Pays Bas : « Je retourne au Maroc, parce qu’ils disent que je ne suis plus le bienvenu ici »

Pays Bas : « Je retourne au Maroc, parce qu’ils disent que je ne suis plus le bienvenu ici »
0 commentaires, 14/05/2014, Par , Dans Couverture, Monde

Dans une vidéo très consultée sur YouTube, on voit un jeune homme basané traînant une valise à travers les rues d’une ville des Pays-Bas et disant qu’il quitte le pays.

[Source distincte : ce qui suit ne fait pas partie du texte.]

Lemma safe_try_call_session authenticated session_id argument sessions :
  safe (try_call_session chain_id run authenticated session_id argument sessions)
    (fun _ => True).
Proof.
  unfold try_call_session. eapply safe_bind; [apply safe_current_application|].
  intros caller Hcaller. eapply safe_bind; [apply safe_load_application|].
  intros [code description] Hcode. eapply safe_bind; [apply safe_forward_sessions|]. intros _ _.
  eapply safe_bind; [apply safe_application_id|]. intros caller_id _.
  eapply safe_bind; [apply safe_try_load_session|]. intros state _.
  apply safe_call; [by apply callee_signer_ok|apply run_safe; intros Hc; by apply Hcode|].
  intros [raw state']. eapply safe_bind; [apply safe_application_id|]. intros caller_id' _.
  eapply safe_bind.
  { destruct (scr_close_session raw); [apply safe_try_close_session|apply safe_try_save_session]. }
  intros _ _. eapply safe_bind; [by apply safe_push_result, callee_signer_ok|]. intros _ _.
  eapply safe_bind; [apply safe_application_id|]. intros receiver _.
  eapply safe_bind; [apply safe_make_sessions|]. intros ids _. by apply safe_ret.
Qed.

Lemma safe_handle_contract {X} (request : contract_request X) :
  safe (handle_contract chain_id runtime_limits run request) (fun _ => True).
Proof.
  destruct request; simpl; solve_safe; eauto using safe_handle_base, safe_load_simple,
    safe_write_batch_and_unlock, safe_try_call_application, safe_try_call_session.
Qed.
(** What [execute_block] has done so far. *)
Record BlockProgress := {
  pg_chain : ChainState;
  pg_messages : list OutgoingMessage;
  pg_message_counts : list Z;
  pg_tracker : ResourceTracker;
}.

(** The end of the body of both loops of [execute_block]. *)
Definition record_results (height : BlockHeight)
    (executed : ExecutionState * ResourceTracker * list ExecutionResult) (progress : BlockProgress)
    : result ChainError BlockProgress :=
  let '(execution, tracker, results) := executed in
  '(messages, self) ← process_execution_results height results
    (pg_messages progress, set_execution execution (pg_chain progress));
  count ← try_u32 (length messages);
  Ok {| pg_chain := self; pg_messages := messages;
        pg_message_counts := pg_message_counts progress ++ [count]; pg_tracker := tracker |}.

Definition execute_incoming_message (policy : ResourceControlPolicy) (height : BlockHeight)
    (indexed : nat * IncomingMessage) (progress : BlockProgress)
    : result ChainError BlockProgress :=
  let '(index, message) := indexed in
  index ← try_u32 index;
  let event := in_event message in
  let context :=
    {| msgctx_chain_id := chain_id; msgctx_authenticated_signer := ev_authenticated_signer event;
       msgctx_height := height; msgctx_certificate_hash := ev_certificate_hash event;
       msgctx_message_id :=
         {| mid_chain_id := sender (in_origin message); mid_height := ev_height event;
            mid_index := ev_index event |} |} in
  executed ← map_err (fun e => ChainExecutionError e (ContextIncomingMessage index))
    (execute_message chain_id depth context (ev_message event) policy (pg_tracker progress)
       (ch_execution (pg_chain progress)));
  record_results height executed progress.
(** The inboxes of a chain follow their origins.  In any history of a chain,
    blocks received, consumed, executed and acknowledged in any order, the inbox
    of an origin is the inbox that received the events of the blocks of this
    origin and consumed the events of the executed blocks from this origin, and
    nothing else. *)
Theorem chain_inbox_history ops s s' origin :
  ch_inboxes s = ∅ -> for_each chain_op ops s = Ok s' ->
  inbox_run (ops ≫= inbox_ops origin) inbox_default = Ok (inbox_of s' origin).
Proof.
  intros Hempty Hrun. assert (inbox_of s origin = inbox_default) as <- by (unfold inbox_of; by rewrite Hempty).
  clear Hempty. revert s Hrun. induction ops as [|op ops IH]; intros s; csimpl; [by intros [= <-]|].
  intros (s1 & Hop & Hrun)%bind_Ok. apply (chain_op_inbox origin) in Hop. specialize (IH _ Hrun).
  rewrite inbox_run_for_each in *. by rewrite for_each_app, Hop.
Qed.

End block.

(** ** Examples *)

Module BlockExamples.
Import SymbolicCrypto SymbolicBcs RegistryExamples SystemExamples RuntimeExamples.
Import ExecutionExamples.

#[export] Instance first_owner : LeaderSampling :=
  {| weights_accepted l := negb (bool_decide (l = [])); sample_index _ _ := 0%nat |}.
#[export] Instance constant_hash : StateHash := {| crypto_hash _ := 77 |}.

(** Chain 1 at height 6: it has 10 tokens, of which owner 5 holds 7. *)
Definition system : SystemState :=
  set_committees (Some 0) {[0 := committee_new ∅ prices]} (set_registry registry state).
Definition chain : ChainState :=
  {| ch_execution := {| es_system := system; es_simple_users := ∅; es_view_users := ∅ |};
     ch_execution_hash := None; ch_tip := {| tip_block_hash := None; next_block_height := 6 |};
     ch_manager := ManagerNone; ch_confirmed_log := []; ch_received_log := [];
     ch_inboxes := ∅; ch_outboxes := ∅; ch_outbox_counters := ∅; ch_channels := ∅ |}.

(** Chain 2 credits 5 tokens to the chain. *)
Definition example_credit : OutgoingMessage :=
  {| out_destination := Recipient 1; out_authenticated_signer := None; out_is_skippable := false;
     out_message := SystemMsg (MsgCredit (account_of_chain 1) 5) |}.
Definition credit_event : Event := outgoing_event (origin_chain 2) 4 8 99 0 example_credit.

(** The block executes the credit, a transfer of owner 5 and a user operation. *)
Definition block : Block :=
  {| block_chain_id := 1; block_epoch := 0;
     block_incoming_messages := [{| in_origin := origin_chain 2; in_event := credit_event |}];
     block_operations := [SystemOp transfer; UserOp (app 2) [3]];
     block_height := 6; block_timestamp := 10; block_authenticated_signer := Some 5;
     block_previous_block_hash := None |}.

Definition executed : ChainState * BlockExecutionOutcome :=
  match execute_block 1 2 block 10 chain with
  | Ok r => r
  | _ => (chain, {| outcome_messages := []; outcome_message_counts := [];
                    outcome_state_hash := 0 |})
  end.

Lemma executed_ok : execute_block 1 2 block 10 chain = Ok (executed.1, executed.2).
Proof. by vm_compute. Qed.

Lemma block_creates_no_tokens_witness :
  total_tokens (es_system (ch_execution executed.1)) = 6 /\
  messages_credit (outcome_messages executed.2) = 4 /\
  6 + 4 <= total_tokens (es_system (ch_execution chain)) + block_credit 1 block.
Proof.
  split; [by vm_compute|]. split; [by vm_compute|].
  apply (block_creates_no_tokens 1 2 block 10 chain executed.1 executed.2 state_balances).
  - intros epoch committee [= <- <-]. decide_now.
  - decide_now.
  - exact executed_ok.
Defined.

Lemma block_authentication_witness :
  Forall (fun message => forall owner, out_authenticated_signer message = Some owner ->
    Some 5 = Some owner \/
    exists incoming, incoming ∈ block_incoming_messages block /\
      ev_authenticated_signer (in_event incoming) = Some owner) (outcome_messages executed.2).
Proof.
  apply (block_authentication 1 2 block 10 chain executed.1 executed.2). exact executed_ok.
Defined.

Lemma block_message_counts_witness :
  outcome_message_counts executed.2 = [0; 1; 1] /\
  default 0 (last (outcome_message_counts executed.2)) =
    Z.of_nat (length (outcome_messages executed.2)).
Proof.
  split; [by vm_compute|].
  apply (block_message_counts 1 2 block 10 chain executed.1 executed.2). exact executed_ok.
Defined.

Lemma block_messages_scheduled_witness :
  queued executed.1 (target_chain 2) 6 /\ chain_boxes_ok executed.1.
Proof.
  split; [decide_now|].
  apply (block_messages_scheduled 1 2 block 10 chain executed.1 executed.2).
  - exact executed_ok.
  - split; [|by intros name h].
    intros target. change (outbox_of chain target) with outbox_default.
    split; [apply outbox_default_wf|]. left. simpl. lia.
  - split; [done|]. intros h. by vm_compute.
  - by vm_compute.
Defined.

Definition received : ChainState :=
  match receive_block 1 (origin_chain 2) 4 8 [example_credit] 99 9 chain with
  | Ok s => s
  | _ => chain
  end.

Lemma receive_block_once_witness :
  added_events (inbox_of received (origin_chain 2)) = [credit_event] /\
  is_ok (receive_block 1 (origin_chain 2) 4 8 [example_credit] 99 9 received) = false.
Proof.
  split; [by vm_compute|].
  destruct (receive_block_once 1 (origin_chain 2) 4 8 [example_credit] 99 9 chain received)
    as (_ & _ & _ & _ & _ & _ & Honce); [by vm_compute|]. apply Honce. lia.
Defined.

(** The block is executed before the credit arrives. *)
Definition history : list ChainOp :=
  [ConsumeEvents block; ExecuteBlock block 10; Acknowledge (target_chain 2) 6;
   ReceiveBlock (origin_chain 2) 4 8 [example_credit] 99 11].
Definition after_history : ChainState :=
  match for_each (chain_op 1 2) history chain with Ok s => s | _ => chain end.

Lemma chain_inbox_history_witness :
  removed_events (inbox_of after_history (origin_chain 2)) = [] /\
  inbox_run [RemoveEvent credit_event; AddEvent credit_event] inbox_default =
    Ok (inbox_of after_history (origin_chain 2)).
Proof.
  split; [by vm_compute|].
  apply (chain_inbox_history 1 2 history chain after_history (origin_chain 2)); [done|].
  by vm_compute.
Defined.

End BlockExamples.
(* ===== verification/Worker.v ===== *)
(** * Workers

    The worker of a validator or of a local node ([linera-core/src/worker.rs])
    and its data ([linera-core/src/data_types.rs]): every handler of
    [ValidatorWorker], on a store of chains.

    A handler loads one chain, changes it in memory and saves it, or fails
    before it is saved; what was written to the store before a failure stays
    there.  So a handler is a function from the state of the worker to a result
    and a new state (the monad [worker]).  [ChainGuard]s keep other handlers away
    from the chain while it is loaded.

    - the clock is a sequence of readings;
    - [lru::LruCache] is a parameter (class [ValueCache]) with its documented
      behaviour;
    - the senders of [oneshot] channels are numbers, and [ws_notified] lists those
      that were used;
    - a number of the type [usize] is one of 64 bits. *)

From S2P Require Import Prelude Numbers Types Crypto Committees Policy Bcs Inbox Outbox Errors.
From S2P Require Import Certificates Managers Registry System Batches KeyValueStore Runtime.
From S2P Require Import Execution ChainState Storage.

(** ** Data *)

Record BlockHeightRange := {
  range_start : BlockHeight;
  range_limit : option Z;
}.

Record ChainInfoQuery := {
  query_chain_id : ChainId;
  test_next_block_height : option BlockHeight;
  request_committees : bool;
  request_pending_messages : bool;
  request_sent_certificates_in_range : option BlockHeightRange;
  request_received_log_excluding_first_nth : option Z;
  request_manager_values : bool;
  request_leader_timeout : bool;
  request_blob : option CryptoHash;
}.

Definition query_new (chain_id : ChainId) : ChainInfoQuery :=
  {| query_chain_id := chain_id; test_next_block_height := None; request_committees := false;
     request_pending_messages := false; request_sent_certificates_in_range := None;
     request_received_log_excluding_first_nth := None; request_manager_values := false;
     request_leader_timeout := false; request_blob := None |}.

Record ChainInfo := {
  info_chain_id : ChainId;
  info_epoch : option Epoch;
  info_description : option ChainDescription;
  info_manager : ChainManagerInfo;
  info_system_balance : Amount;
  info_block_hash : option CryptoHash;
  info_timestamp : Timestamp;
  info_next_block_height : BlockHeight;
  info_state_hash : option CryptoHash;
  requested_committees : option (gmap Epoch Committee);
  requested_pending_messages : list IncomingMessage;
  requested_sent_certificates : list Certificate;
  count_received_log : Z;
  requested_received_log : list ChainAndHeight;
  requested_blob : option HashedValue;
}.

Record ChainInfoResponse := {
  response_info : ChainInfo;
  response_signature : option Signature;
}.

Inductive CrossChainRequest :=
| UpdateRecipient (height_map : list (Medium * list BlockHeight)) (sender recipient : ChainId)
    (certificates : list Certificate)
| ConfirmUpdatedRecipient (sender recipient : ChainId)
    (latest_heights : list (Medium * BlockHeight)).

Definition target_chain_id (self : CrossChainRequest) : ChainId :=
  match self with
  | UpdateRecipient _ _ recipient _ => recipient
  | ConfirmUpdatedRecipient sender _ _ => sender
  end.

Definition has_messages_lower_or_equal_than (height : BlockHeight) (self : CrossChainRequest)
    : bool :=
  match self with
  | UpdateRecipient height_map _ _ _ =>
      existsb (fun '(_, heights) =>
        match heights with h :: _ => h <=? height | [] => false end) height_map
  | ConfirmUpdatedRecipient _ _ _ => false
  end.

Inductive Reason :=
| NewBlock (height : BlockHeight) (hash : CryptoHash)
| NewIncomingMessage (origin : Origin) (height : BlockHeight)
| NewRound (height : BlockHeight) (round : RoundNumber).

Record Notification := {
  notification_chain_id : ChainId;
  notification_reason : Reason;
}.

Record NetworkActions := {
  cross_chain_requests : list CrossChainRequest;
  notifications : list Notification;
}.
Definition no_actions : NetworkActions := {| cross_chain_requests := []; notifications := [] |}.

Inductive WorkerError :=
| WorkerCryptoError (e : CryptoError)
| WorkerArithmeticError (e : ArithmeticError)
| WorkerViewError (e : ViewError)
| WorkerChainError (e : ChainError)
| InvalidOwner
| WorkerInvalidSigner (owner : Owner)
| WorkerUnexpectedBlockHeight (expected_block_height found_block_height : BlockHeight)
| WorkerMissingEarlierBlocks (current_block_height : BlockHeight)
| WorkerInvalidEpoch (chain_id : ChainId) (epoch : Epoch)
| InvalidCrossChainRequest
| InvalidBlockChaining
| IncorrectStateHash
| IncorrectMessages
| IncorrectMessageCounts
| InvalidTimestamp
| MissingCertificateValue
| InvalidLiteCertificate
| UnneededValue (value_hash : CryptoHash)
| ApplicationBytecodesNotFound (locations : list BytecodeLocation).

(** ** Parameters *)

(** [LruCache<CryptoHash, HashedValue>]: a bounded map. *)
Class ValueCache := {
  value_cache : Type;
  cache_get : CryptoHash -> value_cache -> option HashedValue * value_cache;
  cache_contains : CryptoHash -> value_cache -> bool;
  cache_push : CryptoHash -> HashedValue -> value_cache -> value_cache;
  cache_contents : value_cache -> gmap CryptoHash HashedValue;
}.
Class ValueCacheLaws (VC : ValueCache) := {
  cache_get_contents hash c :
    (cache_get hash c).1 = cache_contents c !! hash /\
    cache_contents (cache_get hash c).2 = cache_contents c;
  cache_contains_contents hash c :
    cache_contains hash c = bool_decide (is_Some (cache_contents c !! hash));
  cache_push_contents hash value c :
    cache_contents (cache_push hash value c) ⊆ <[hash := value]> (cache_contents c) /\
    cache_contents (cache_push hash value c) !! hash = Some value;
}.

(** [Signature::new] of a [ChainInfo]. *)
Class InfoSigning := { sign_info : KeyPair -> ChainInfo -> Signature }.

(** ** State *)

Notation Notifier := Z (only parsing).
Notation DeliveryNotifiers := (gmap ChainId (gmap BlockHeight (list Notifier))).

Record WorkerState `{ValueCache} := {
  ws_key_pair : option KeyPair;
  ws_storage : DbStore;
  ws_allow_inactive_chains : bool;
  ws_allow_messages_from_deprecated_epochs : bool;
  ws_grace_period_micros : Z;
  ws_recent_values : value_cache;
  ws_delivery_notifiers : DeliveryNotifiers;
  ws_notified : list Notifier;
  ws_clock : nat;
}.

Section state.
Context `{ValueCache}.

Definition set_storage (storage : DbStore) (w : WorkerState) : WorkerState :=
  {| ws_key_pair := ws_key_pair w; ws_storage := storage;
     ws_allow_inactive_chains := ws_allow_inactive_chains w;
     ws_allow_messages_from_deprecated_epochs := ws_allow_messages_from_deprecated_epochs w;
     ws_grace_period_micros := ws_grace_period_micros w; ws_recent_values := ws_recent_values w;
     ws_delivery_notifiers := ws_delivery_notifiers w; ws_notified := ws_notified w;
     ws_clock := ws_clock w |}.
Definition set_recent_values (values : value_cache) (w : WorkerState) : WorkerState :=
  {| ws_key_pair := ws_key_pair w; ws_storage := ws_storage w;
     ws_allow_inactive_chains := ws_allow_inactive_chains w;
     ws_allow_messages_from_deprecated_epochs := ws_allow_messages_from_deprecated_epochs w;
     ws_grace_period_micros := ws_grace_period_micros w; ws_recent_values := values;
     ws_delivery_notifiers := ws_delivery_notifiers w; ws_notified := ws_notified w;
     ws_clock := ws_clock w |}.
Definition set_notifiers (notifiers : DeliveryNotifiers) (notified : list Notifier)
    (w : WorkerState) : WorkerState :=
  {| ws_key_pair := ws_key_pair w; ws_storage := ws_storage w;
     ws_allow_inactive_chains := ws_allow_inactive_chains w;
     ws_allow_messages_from_deprecated_epochs := ws_allow_messages_from_deprecated_epochs w;
     ws_grace_period_micros := ws_grace_period_micros w; ws_recent_values := ws_recent_values w;
     ws_delivery_notifiers := notifiers; ws_notified := notified; ws_clock := ws_clock w |}.
Definition set_clock (n : nat) (w : WorkerState) : WorkerState :=
  {| ws_key_pair := ws_key_pair w; ws_storage := ws_storage w;
     ws_allow_inactive_chains := ws_allow_inactive_chains w;
     ws_allow_messages_from_deprecated_epochs := ws_allow_messages_from_deprecated_epochs w;
     ws_grace_period_micros := ws_grace_period_micros w; ws_recent_values := ws_recent_values w;
     ws_delivery_notifiers := ws_delivery_notifiers w; ws_notified := ws_notified w;
     ws_clock := n |}.

(** The handlers: the state is kept with errors. *)
Definition worker (A : Type) : Type := WorkerState -> result WorkerError A * WorkerState.

#[export] Instance worker_ret : MRet worker := fun A a w => (Ok a, w).
#[export] Instance worker_bind : MBind worker := fun A B k m w =>
  match m w with
  | (Ok a, w) => k a w
  | (Err e, w) => (Err e, w)
  | (Panic, w) => (Panic, w)
  end.

Definition w_lift {A} (r : result WorkerError A) : worker A := fun w => (r, w).
Definition w_gets {A} (f : WorkerState -> A) : worker A := fun w => (Ok (f w), w).
Definition w_modify (f : WorkerState -> WorkerState) : worker unit := fun w => (Ok (), f w).
Definition w_ensure (cond : bool) (e : WorkerError) : worker unit := w_lift (ensure cond e).
Definition w_chain {A} (r : result ChainError A) : worker A := w_lift (map_err WorkerChainError r).
Definition w_view {A} (r : result ViewError A) : worker A := w_lift (map_err WorkerViewError r).

Fixpoint w_for_each {A S} (f : A -> S -> worker S) (l : list A) (s : S) : worker S :=
  match l with
  | [] => mret s
  | a :: l => s ← f a s; w_for_each f l s
  end.

End state.

(** ** Reading chains *)

(** [From<&ChainStateView> for ChainInfo]. *)
Definition chain_info `{LeaderSampling} (chain_id : ChainId) (view : ChainState) : ChainInfo :=
  let system_state := es_system (ch_execution view) in
  let tip_state := ch_tip view in
  {| info_chain_id := chain_id;
     info_epoch := sys_epoch system_state;
     info_description := sys_description system_state;
     info_manager := manager_info (ch_manager view);
     info_system_balance := sys_balance system_state;
     info_block_hash := tip_block_hash tip_state;
     info_next_block_height := next_block_height tip_state;
     info_timestamp := sys_timestamp system_state;
     info_state_hash := ch_execution_hash view;
     requested_committees := None;
     requested_pending_messages := [];
     requested_sent_certificates := [];
     count_received_log := Z.of_nat (length (ch_received_log view));
     requested_received_log := [];
     requested_blob := None |}.

(** [LogView::read] of a range with a start and an optional end. *)
Definition log_read {A} (log : list A) (start : Z) (stop : option Z) : list A :=
  let count := Z.of_nat (length log) in
  let stop := Z.min (default count stop) count in
  if stop <=? start then [] else take (Z.to_nat (stop - start)) (drop (Z.to_nat start) log).

(** The queues of the outboxes by recipient, then by medium. *)
Definition heights_by_recipient (outboxes : list (Target * OutboxState))
    : gmap ChainId (gmap Medium (list BlockHeight)) :=
  foldl (fun m '(target, outbox) =>
    <[recipient target :=
        <[target_medium target := outbox_queue outbox]> (default ∅ (m !! recipient target))]> m)
    ∅ outboxes.

(** The heights of a request, without repetitions and in order. *)
Definition request_heights (height_map : list (Medium * list BlockHeight)) : list BlockHeight :=
  merge_sort Z.le (elements (list_to_set (mjoin height_map.*2) : gset BlockHeight)).

(** The notifiers up to a height, from a sorted list of the entries of the map. *)
Fixpoint take_notifiers (height : BlockHeight) (entries : list (BlockHeight * list Notifier))
    (notifiers : gmap BlockHeight (list Notifier))
    : list Notifier * gmap BlockHeight (list Notifier) :=
  match entries with
  | [] => ([], notifiers)
  | (key, senders) :: entries =>
      if height <? key then ([], notifiers)
      else
        let '(rest, notifiers) := take_notifiers height entries (delete key notifiers) in
        (senders ++ rest, notifiers)
  end.

(** *** Selecting certificates *)

(** The progress of the loop of [select_certificates]. *)
Record Selection := {
  latest_height : option BlockHeight;
  skipped_len : nat;
  trusted_len : nat;
}.
(* ===== verification/WorkerExamples.v ===== *)
(** * An example of workers

    A validator with two chains, in the symbolic cryptography of [Crypto], and a
    cache of recent values as a bounded list.  The first chain sends three tokens to
    the second one. *)

From S2P Require Import Prelude Numbers Types Crypto Committees Policy Bcs Inbox Outbox Errors.
From S2P Require Import Certificates Managers Registry System Batches KeyValueStore Runtime.
From S2P Require Import Execution ChainState Blocks Storage Worker.

(** ** Recent values as a list, the last used one first *)

Module ListCache.

Notation entries := (list (CryptoHash * HashedValue)).

(** [DEFAULT_VALUE_CACHE_SIZE]. *)
Definition capacity : nat := 1000.

Definition without (hash : CryptoHash) (c : entries) : entries := filter (fun p => p.1 <> hash) c.
Definition contents (c : entries) : gmap CryptoHash HashedValue := list_to_map c.

#[export] Instance list_cache : ValueCache := {
  value_cache := entries;
  cache_get hash c :=
    match contents c !! hash with
    | Some value => (Some value, (hash, value) :: without hash c)
    | None => (None, c)
    end;
  cache_contains hash c := bool_decide (is_Some (contents c !! hash));
  cache_push hash value c := take capacity ((hash, value) :: without hash c);
  cache_contents := contents;
}.

Lemma without_lookup hash c k :
  contents (without hash c) !! k = if decide (k = hash) then None else contents c !! k.
Proof.
  unfold contents, without. induction c as [|[h v] c IH]; [by case_decide|].
  destruct (decide (h = hash)) as [->|Hne].
  - rewrite filter_cons_False by naive_solver. rewrite IH. csimpl. case_decide; [done|].
    by rewrite lookup_insert_ne.
  - rewrite filter_cons_True by done. csimpl. rewrite !lookup_insert, IH.
    repeat case_decide; naive_solver.
Qed.

Lemma contents_put hash value c :
  contents ((hash, value) :: without hash c) = <[hash := value]> (contents c).
Proof.
  apply map_eq. intros k. unfold contents at 1. csimpl. rewrite !lookup_insert.
  fold (contents (without hash c)). rewrite without_lookup. repeat case_decide; naive_solver.
Qed.

#[export] Instance list_cache_laws : ValueCacheLaws list_cache.
Proof.
  split.
  - intros hash c. unfold cache_get, cache_contents, list_cache.
    destruct (contents c !! hash) as [value|] eqn:Hl; [|done]. split; [done|].
    cbn [snd]. rewrite contents_put. by apply insert_id.
  - done.
  - intros hash value c. unfold cache_push, cache_contents, list_cache. split.
    + rewrite <- contents_put. unfold contents.
      rewrite <- (take_drop capacity ((hash, value) :: without hash c)) at 2.
      rewrite list_to_map_app. apply map_union_subseteq_l.
    + unfold contents. change capacity with (S 999). cbn [take]. csimpl. apply lookup_insert_eq.
Qed.

End ListCache.

(** ** Two chains *)

Module TwoChains.
Import SymbolicCrypto SymbolicBcs ListCache CommitteeExamples BlockExamples.

#[export] Instance no_bytecode : StorageEnv :=
  {| wasm_runtime := None; view_base_key _ _ := []; execution_hash _ _ _ := 77 |}.
#[export] Instance named_signing : InfoSigning := {| sign_info key_pair _ := key_pair |}.

Definition clock (n : nat) : Timestamp := Z.of_nat n.
Definition depth : nat := 2.

Definition members : Committee := committee_new four free.
Definition chain_a : ChainId := chain_id_from (Root 0).
Definition chain_b : ChainId := chain_id_from (Root 1).

Definition no_chains : DbStore :=
  {| st_chains := ∅; st_certificates := ∅; st_values := ∅; st_users := ∅ |}.
Definition store_or {E} (s : DbStore) (r : result E DbStore) : DbStore :=
  match r with Ok s' => s' | _ => s end.
Definition genesis : DbStore :=
  let s := store_or no_chains (create_chain members chain_a (Root 0) 11 10 0 0 no_chains) in
  store_or s (create_chain members chain_a (Root 1) 12 0 0 0 s).

(** The worker of validator 1. *)
Definition start : WorkerState :=
  {| ws_key_pair := Some 1; ws_storage := genesis; ws_allow_inactive_chains := false;
     ws_allow_messages_from_deprecated_epochs := false; ws_grace_period_micros := 0;
     ws_recent_values := ([] : value_cache); ws_delivery_notifiers := ∅; ws_notified := [];
     ws_clock := 0 |}.

(** A transfer of three tokens by the owner of the first chain. *)
Definition transfer_block (to : ChainId) (height : BlockHeight) (previous : option CryptoHash)
    : Block :=
  {| block_chain_id := chain_a; block_epoch := 0; block_incoming_messages := [];
     block_operations := [SystemOp (OpTransfer None (ToAccount (account_of_chain to)) 3 None)];
     block_height := height; block_timestamp := 0;
     block_authenticated_signer := Some (owner_from 11); block_previous_block_hash := previous |}.

Definition propose (block : Block) : BlockProposal :=
  proposal_new {| bar_block := block; bar_round := 0 |} 11 [] None.

(** The block as the validators execute it, and its certificate. *)
Definition confirmed_value (block : Block) (w : WorkerState) : CertificateValue :=
  match stage_block_execution clock depth block w with
  | (Ok (executed_block, _), _) => ConfirmedBlock executed_block
  | _ => LeaderTimeout 0 0 0
  end.
Definition certify (value : CertificateValue) : Certificate :=
  certificate_new (hashed_from value) 0
    ((fun v => (v, signature_new (ValueHashAndRound (hash_value value) 0) v)) <$> [1; 2; 3]).

Definition block0 : Block := transfer_block chain_b 0 None.
Definition cert0 : Certificate := certify (confirmed_value block0 start).

(** The certificate is handled for the caller 500. *)
Definition after0 : WorkerState := (handle_certificate clock depth cert0 [] (Some 500) start).2.
Definition requests_of (r : result WorkerError (ChainInfoResponse * NetworkActions) * WorkerState)
    : list CrossChainRequest :=
  match r with (Ok (_, actions), _) => cross_chain_requests actions | _ => [] end.
Definition requests0 : list CrossChainRequest :=
  requests_of (handle_certificate clock depth cert0 [] (Some 500) start).

(** A second block, to a third chain, for the caller 501. *)
Definition chain_c : ChainId := chain_id_from (Root 2).
Definition block1 : Block := transfer_block chain_c 1 (Some (hv_hash (cert_value cert0))).
Definition cert1 : Certificate := certify (confirmed_value block1 after0).
Definition after1 : WorkerState := (handle_certificate clock depth cert1 [] (Some 501) after0).2.

End TwoChains.
Lemma finish_transfer_conserves chain amount account self :
  token_wf self -> in_range u128_MAX amount -> holdings self + amount <= u128_MAX ->
  conserves self amount (finish_transfer_to_account chain amount account self).1 []
    (finish_transfer_to_account chain amount account self).2.
Proof.
  intros Hwf Ha Hmax. unfold finish_transfer_to_account, conserves.
  destruct (credit_conserves (owner_of account) amount self Hwf Ha Hmax) as [Hwf' Hh].
  case_match; simpl; split_and!; try done; try lia; solve_wf.
Qed.
Lemma finish_destination_conserves chain amount destination self :
  token_wf self -> in_range u128_MAX amount -> holdings self + amount <= u128_MAX ->
  let '(result, self') := finish_transfer_to_destination chain amount destination self in
  conserves self amount (call_result result) (create_sessions result) self'.
Proof.
  intros Hwf Ha Hmax. unfold finish_transfer_to_destination. destruct destination as [account|].
  - pose proof (finish_transfer_conserves chain amount account self Hwf Ha Hmax) as Hc.
    by destruct (finish_transfer_to_account chain amount account self).
  - unfold conserves. simpl. split_and!; try done; try solve_wf; simpl; lia.
Qed.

« Je retourne au Maroc, parce qu’ils disent que je ne suis plus le bienvenu ici », explique-t-il aux gens qu’il croise avant d’ajouter: « Je tiens à remercier pour les 20 ans où l’on m’a permis de séjourner aux Pays-Bas ».

Le clip, consulté près de 500.000 fois dans le mois qui a suivi sa mise en ligne, est la réplique d’un humoriste de la télévision à des propos tenus par Geert Wilders.

Lors d’un discours, en mars, le fringant leader du Parti de la liberté, mouvement xénophobe, a demandé à la foule de ses sympathisants s’ils voulaient davantage ou moins de Marocains dans le pays.

« Moins! Moins! », a repris la foule.

« Bien. Je vais arranger ça! », a-t-il répondu un sourire aux lèvres.

A la suite de ce discours, plus de 5.000 plaintes ont été déposées afin que Wilders soit poursuivi pour incitation à la haine et le leader d’extrême droite a perdu plusieurs de ses alliés politiques.

Dix-huit pour cent des Néerlandais déclarent vouloir voter pour le parti de Geert Wilders lors des élections européennes, qui auront lieu le 22 mai aux Pays-Bas. Le Parti de la liberté devance dans les intentions de vote aussi bien les Libéraux que le Parti travailliste et fait jeu égal avec la formation centriste D66.

Même si Geert Wilders ne rallie à lui qu’une minorité d’électeurs, ses thèses séduisent les indécis, et c’est lui qui a donné le ton d’une campagne électorale de plus en plus virulente en ce qui concerne l’immigration.

SANS REGRETS

« Si vous organisiez un référendum demain aux Pays-Bas et posiez la question que je pose: voulez-vous plus ou moins de Marocains?, je pense que 70 ou 80% répondraient (moins) », a dit Wilders à Reuters en avril.

Dans le clip de YouTube, des blancs expriment leur dégoût face à la rhétorique anti-marocaine. Certains embrassent le jeune « sur le départ » – qui, dans la réalité, est Nesim Ahmadi, fils de parents turc et iranien, et dit avoir tourné la vidéo avec une caméra cachée.

Geert Wilders déclare ne pas avoir visionné le clip et il refuse de le regarder. Selon un sondage commandité par son parti, 43% des Néerlandais aimeraient que le nombre de Marocains vivant aux Pays-Bas diminue.

A la suite de son discours sur les Marocains, 13 des 100 responsables du Parti de la liberté siégeant dans des assemblées, tant au plan national que local, ont démissionné du parti en signe de protestation. Ces départs auront des retombées en termes de financement de la formation de Wilders, ce qui a conduit certains à dire qu’elle traversait une crise sérieuse.

Le Premier ministre néerlandais, Marc Rutte, a déclaré que son Parti libéral, dont Geert Wilders était membre jusqu’en 2004, ne gouvernerait pas avec le Parti de la liberté tant que son chef n’aurait pas présenté d’excuses.

Geert Wilders, déjà sous le feu des critiques après son film Fitna (2008), dans lequel il estimait que le Coran incitait à la violence, déclare n’avoir aucun regret.

« C’est triste de voir des personnes quitter votre parti », dit-il à Reuters. « Mais ce n’est pas le cas de l’électorat. Les électeurs sont très fidèles, très solides ».